* _MATERIAL FOR THIS EXERCISE_:
□ □ □ □ □ □ □

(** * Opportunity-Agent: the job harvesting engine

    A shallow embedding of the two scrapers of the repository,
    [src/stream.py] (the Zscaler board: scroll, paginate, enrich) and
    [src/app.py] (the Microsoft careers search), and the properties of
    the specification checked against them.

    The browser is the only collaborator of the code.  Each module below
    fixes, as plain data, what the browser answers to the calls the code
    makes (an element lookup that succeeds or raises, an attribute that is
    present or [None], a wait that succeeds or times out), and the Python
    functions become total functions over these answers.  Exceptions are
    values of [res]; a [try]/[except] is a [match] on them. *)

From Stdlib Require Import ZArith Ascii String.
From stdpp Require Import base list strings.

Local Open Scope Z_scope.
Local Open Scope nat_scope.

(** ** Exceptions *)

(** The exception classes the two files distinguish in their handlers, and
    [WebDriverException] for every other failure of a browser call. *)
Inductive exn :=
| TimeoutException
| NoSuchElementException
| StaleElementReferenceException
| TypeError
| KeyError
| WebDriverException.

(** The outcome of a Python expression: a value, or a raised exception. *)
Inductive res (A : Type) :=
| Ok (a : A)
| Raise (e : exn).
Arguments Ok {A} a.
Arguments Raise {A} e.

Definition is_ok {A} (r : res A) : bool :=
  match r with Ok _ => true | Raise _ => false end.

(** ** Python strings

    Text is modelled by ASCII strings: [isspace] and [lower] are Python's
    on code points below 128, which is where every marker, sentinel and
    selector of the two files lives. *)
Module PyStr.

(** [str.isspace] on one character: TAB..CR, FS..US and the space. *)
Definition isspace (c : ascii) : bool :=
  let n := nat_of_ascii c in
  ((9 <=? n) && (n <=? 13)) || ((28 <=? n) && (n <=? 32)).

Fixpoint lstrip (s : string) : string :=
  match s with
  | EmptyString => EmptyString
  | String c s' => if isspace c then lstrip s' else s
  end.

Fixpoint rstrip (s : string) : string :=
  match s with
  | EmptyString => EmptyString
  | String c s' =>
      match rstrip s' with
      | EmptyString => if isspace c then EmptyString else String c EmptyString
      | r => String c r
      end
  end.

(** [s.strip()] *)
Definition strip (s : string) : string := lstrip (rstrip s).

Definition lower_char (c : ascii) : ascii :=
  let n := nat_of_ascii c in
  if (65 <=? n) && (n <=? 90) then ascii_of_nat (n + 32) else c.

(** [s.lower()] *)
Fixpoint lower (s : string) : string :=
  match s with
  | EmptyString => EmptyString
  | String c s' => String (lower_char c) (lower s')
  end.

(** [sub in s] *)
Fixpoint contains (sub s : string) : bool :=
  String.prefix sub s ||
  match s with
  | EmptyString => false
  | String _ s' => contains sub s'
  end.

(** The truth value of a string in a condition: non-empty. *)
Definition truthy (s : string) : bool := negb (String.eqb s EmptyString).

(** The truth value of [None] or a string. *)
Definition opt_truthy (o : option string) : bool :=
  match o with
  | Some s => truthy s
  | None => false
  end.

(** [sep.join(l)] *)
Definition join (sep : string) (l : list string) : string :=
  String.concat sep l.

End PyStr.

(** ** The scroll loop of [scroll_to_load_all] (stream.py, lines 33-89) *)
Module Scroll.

□ □ □ □ □ □ □

* _GOAL OF THE EXERCISE_:
Among the lines of the data above, some may hold the word "Require"; report how many, as a single number.

* _SOLVED PROBLEM_:
2